To fight certain structures considered as abusive (certain investors reinvested indefinitely untaxed income from immovable properties), a new 20% tax (the “20% Tax”) on rental income realised directly (or indirectly via tax transparent vehicles) on Luxembourg real estate (“RE”) is henceforth applicable to tax opaque vehicles subject to the Part II of the 2010 UCI regime, the 2017 SIF regime or the 2016 RAIF regime not having opted to be taxed in accordance with article 48 of such law. The 20% Tax will thus not apply to partnerships or contractual funds. Whilst the scope of this new tax is rather limited, the reporting obligations are broad as all Luxembourg vehicles concerned by the 20% Tax must provide a special report by 31 May 2022 and any breach may involve a fixed fine of €10,000.
Based on a similar rationale as the one behind the 20% Tax, the 2007 SPF regime has been narrowed by prohibiting a SPF from holding also indirectly any RE (via tax transparent vehicles).
To further promote the development of sustainable financing, the subscription tax for UCIs investing in “environmentally sustainable economic activities” as per the EU’s taxonomy regulation is gradually reduced, amounting e.g. to 0.01% (instead of 0.05%) if at least 50% of the net assets constitute qualified sustainable investments.
Finally, a temporary measure has been introduced to allow for a vertical tax consolidation group to shift to a horizontal tax consolidation group without any negative tax consequences for the consolidated group members, even if the minimum period of five fiscal years foreseen under the tax consolidation regime would not be met.
Following the recent abolishment of the specific Luxembourg stock option regimes, a new employee participation scheme, considered more reasonable and fairer, has been introduced where certain employees affiliated with the Luxembourg social security scheme may receive a profit-related bonus with a 50% tax exemption whilst being tax deductible by the employer, subject to conditions (e.g. limitation to 5% of the employer’s profits and 25% of that of the employee’s annual income).
An amended and codified impatriate regime has been introduced, whereby employers may pay impatriate employees a tax-deductible bonus exempt at 50%, which can however not exceed 30% of the impatriate’s gross annual remuneration that needs in addition to amount to at least €100,000. Further, certain costs incurred by the impatriate during their relocation to Luxembourg and paid by the employer would be tax deductible at the level of the employer and tax exempt in Luxembourg at the level of the impatriate, provided that they are reasonable and above the costs that the impatriate would have occurred in their State of origin. Within those costs, the repetitive costs would only be tax exempt up to a limit of €50,000 (respectively €80,000 for a couple) or 30% of the total of the latter’s fixed remuneration.
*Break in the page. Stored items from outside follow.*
(** * Pod Restart Tracker: a shallow embedding of [restart_tracker.py]

    The tracker is a small Flask service.  Its handlers read a pod
    snapshot, keep a per-container history of restart observations in a
    process-wide dictionary, derive a restart rate and a severity, and
    hand a notification to an HTTP transport.

    The embedding follows the Python text:
    - a Python [str] is the list of its code points;
    - a [datetime] is a number of microseconds (the resolution of the
      [datetime] type), a [timedelta] a difference of two of them;
    - the float that [total_seconds() / 60] and the rate are computed in
      is idealised as an exact rational;
    - a pod snapshot is the record of the fields the handlers read, a
      field that the JSON does not carry being [None]; event data that
      is not a dictionary is kept apart, since [.get] raises on it;
    - the two module-level dictionaries, the logger and the calls made to
      the outside are fields of a [World]; the clock, [kubectl] and the
      HTTP transport answer through an [Env] of oracles;
    - handlers are computations in a state-and-exception monad, so that
      [try]/[except] is a combinator and a raised exception keeps the
      mutations made before it, as in Python.

    Embedded are [send_ntfy_notification], [get_pod_logs],
    [analyze_restart_pattern], [process_pod_event] and the handlers of
    [/pods], [/health] and [/stats]. *)

From Stdlib Require Import ZArith NArith QArith Lia List Ascii String DecimalString.
From stdpp Require Import gmap list sorting.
To benefit from such regime, the impatriate employee must fulfil certain conditions, i.e. not having been tax domiciled nor subject to income tax in Luxembourg on professional income for at least the 5 tax years preceding the entry into service, and not living within 150km of Luxembourg’s borders. The benefit of these exemptions is limited to a period of 8 tax years, consecutive to the year of the entry into Luxembourg of the eligible impatriate.